Although low concentrations of pravastatin decreased sFlt-1 protein levels in both CTBs and HTR-8/SVneo cells, the pattern of reduction was not the same. This difference may be partly due the different timing of cell collection: HTR-8/SVneo cells were derived from first trimester, but sFlt-1 starts to be released predominantly in the second trimester. Moreover, the difference may also arise from differences between EVTs and CTBs and between primary cells and cell lines. Nevertheless, in both cell types sFlt-1 protein levels were decreased after treatment with low concentrations of pravastatin.

In addition to angiogenic balance, PE is also associated with increased oxidative stress, an imbalance between pro-inflammatory and anti-inflammatory cytokines, and systemic endothelial dysfunction. Statins are reported to activate the heme oxygenase-1 (HO-1)/carbon monoxide pathway, which has antioxidant, anti-inflammatory, and vasoprotective properties, resulting in suppression the production of sFlt-1 [34, 35]. In a study using human placenta-derived mesenchymal stem cell, HO-1 not only increased the expressions of PlGF and VEGF and decreased those of sFlt-1, but also improved the migration and tube formation capacities, suggesting improved placental angiogenesis [36]. Further research is needed to elucidate the effects of low concentrations of pravastatin on these pathogeneses.

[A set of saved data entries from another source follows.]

(** * react-render-loop-tracer: the runtime (src/runtime.js)

    A shallow embedding of the event correlation and buffered logging
    engine: the dependency differ, the log buffer with its two observer
    callbacks and the fallback flush, the wrapper cache of
    [__trackedUseState] / [__trackedUseReducer], and the effect
    instrumentor [trackedEffectImpl].

    Conventions of the embedding.
    - Module-level and global mutable state is one record, [World], passed
      explicitly; a function that may throw returns a [Result].
    - JavaScript objects that are shared and mutated (the tracker object of
      an effect invocation, the closures of the wrappers) live in a heap
      and are named by their address.
    - Timestamps ([performance.now()], milliseconds) are finite doubles,
      given by their exact values, which are rationals; they are compared
      exactly, and [+] and [-] round as IEEE 754 binary64 does.
    - The host framework (React) is a collaborator: what [useState] and
      [useReducer] return is a parameter, the calls forwarded to the raw
      setter or dispatch are recorded in [hostCalls]. Updaters and
      reducers have no effect on the world, as React requires, but may
      throw; a lazy initializer, which the host has run before the
      tracked hook reads it, returns.
    - An effect body is arbitrary host code: a function on the world that
      returns its cleanup or throws.
    - A custom logger is a sink: it records the message it is called with. *)

From Stdlib Require Import QArith Qround.
From Stdlib Require SpecFloat.
From stdpp Require Import gmap strings list pretty.

(** ** JavaScript values, as far as identity is concerned *)

Inductive Value :=
| VUndefined
| VNull
| VBool (b : bool)
| VNum (z : Z)        (* a number other than NaN and -0 *)
| VNegZero            (* -0 *)
| VNaN
| VStr (s : string)
| VObj (ref : nat).   (* an object, array or function, by reference *)

#[global] Instance Value_eq_dec : EqDecision Value.
Proof. solve_decision. Defined.

(** [Object.is(x, y)] (SameValue): NaN is NaN, +0 is not -0. *)
Definition Object_is (x y : Value) : bool := bool_decide (x = y).

(** [x === y]: NaN differs from itself, +0 equals -0. *)
Definition strictEq (x y : Value) : bool :=
  match x, y with
  | VNaN, _ | _, VNaN => false
  | VNum 0, VNegZero | VNegZero, VNum 0 => true
  | _, _ => bool_decide (x = y)
  end.

(** ** Dependency diffing *)

(** [depNames[i] || `dep[${i}]`]: a missing or empty name falls back. *)
Definition depNameAt (depNames : list string) (i : nat) : string :=
  match depNames !! i with
  | Some name => if bool_decide (name = EmptyString) then "dep[" +:+ pretty i +:+ "]" else name
  | None => "dep[" +:+ pretty i +:+ "]"
  end.

(** [prevDeps[i]]: reading past the end of an array gives [undefined]. *)
Definition depAt (deps : list Value) (i : nat) : Value := default VUndefined (deps !! i).

(** The body of the [for] loop of [getChangedDeps], at index [i]. *)
Definition changedStep (prevDeps currentDeps : list Value) (depNames : list string)
    (changed : list string) (i : nat) : list string :=
  if Object_is (depAt prevDeps i) (depAt currentDeps i) then changed
  else changed ++ [depNameAt depNames i].

Definition getChangedDeps (prevDeps currentDeps : option (list Value))
    (depNames : option (list string)) : option (list string) :=
  match prevDeps, depNames, currentDeps with
  | Some prev, Some names, Some current =>
      Some (foldl (changedStep prev current names) [] (seq 0 (length current)))
  | _, _, _ => None
  end.

(** ** Log entries and the console *)

Inductive EntryType := StateChange | EffectRun | SlowEffect.

#[global] Instance EntryType_eq_dec : EqDecision EntryType.
Proof. solve_decision. Defined.

Definition typeName (ty : EntryType) : string :=
  match ty with
  | StateChange => "state-change"
  | EffectRun => "effect-run"
  | SlowEffect => "slow-effect"
  end.

Module LogEntry.
Record t := mk {
  message : string;
  time : Q;
  type : EntryType;
  location : string;
  countKey : string
}.
End LogEntry.

Inductive ConsoleCall :=
| console_log (text : string)
| console_info (text : string)
| console_warn (text : string)
| console_groupCollapsed (label : string)
| console_groupEnd.

Definition printSingle (type : EntryType) (formatted : string) : ConsoleCall :=
  match type with
  | SlowEffect => console_warn formatted
  | EffectRun => console_info formatted
  | StateChange => console_log formatted
  end.

(** [(m.get(key) || 0) + 1] *)
Definition countOf (m : gmap string nat) (key : string) : nat := default 0 (m !! key).

Definition countTotals (entries : list LogEntry.t) : gmap string nat :=
  foldl (fun totals entry =>
           <[LogEntry.countKey entry := countOf totals (LogEntry.countKey entry) + 1]> totals)
        ∅ entries.

(** The second loop of [printEntries], with the running [current] map. *)
Fixpoint printLoop (totals current : gmap string nat) (entries : list LogEntry.t)
    : list ConsoleCall :=
  match entries with
  | [] => []
  | entry :: rest =>
      let key := LogEntry.countKey entry in
      let idx := countOf current key + 1 in
      let current' := <[key := idx]> current in
      let total := match totals !! key with
                   | Some n => if bool_decide (n = 0) then 1 else n
                   | None => 1
                   end in
      let count := if bool_decide (1 < total)
                   then " " +:+ pretty idx +:+ "/" +:+ pretty total else EmptyString in
      printSingle (LogEntry.type entry)
        ("[" +:+ typeName (LogEntry.type entry) +:+ "]" +:+ count +:+ " "
             +:+ LogEntry.message entry)
      :: printLoop totals current' rest
  end.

Although statins are contraindicated during pregnancy in several countries, a large-scale cohort study [37] and a meta-analysis of cohort studies on statin exposure during pregnancy [38] found that statin exposure was not significantly associated with the incidence of congenital anomalies. Subsequently, various clinical studies with pravastatin were conducted. Furthermore, pravastatin administration during pregnancy did not worsen placental function [15] and did not adversely affect the long-term neurological prognosis of the child [39]. The results of meta-analyses of anti-PE effects were controversial, which could be attributed to the various initiation timings and doses of pravastatin.

Conclusion

In the in vitro present study, we used PE model cells and demonstrated that low concentrations of pravastatin reduced sFlt-1 levels. Moreover, low concentrations of pravastatin improved cell migration and angiogenesis, suggesting better placentation in early pregnancy. Our results indicate that administration of low-dose pravastatin in early pregnancy may improve both first- and second-stage pathologies and prevent progression to PE, and they warrant further evaluation in future clinical studies. A randomized controlled trial in pregnant women at high risk for PE is required to confirm the effectiveness and safety of low-dose pravastatin in this population.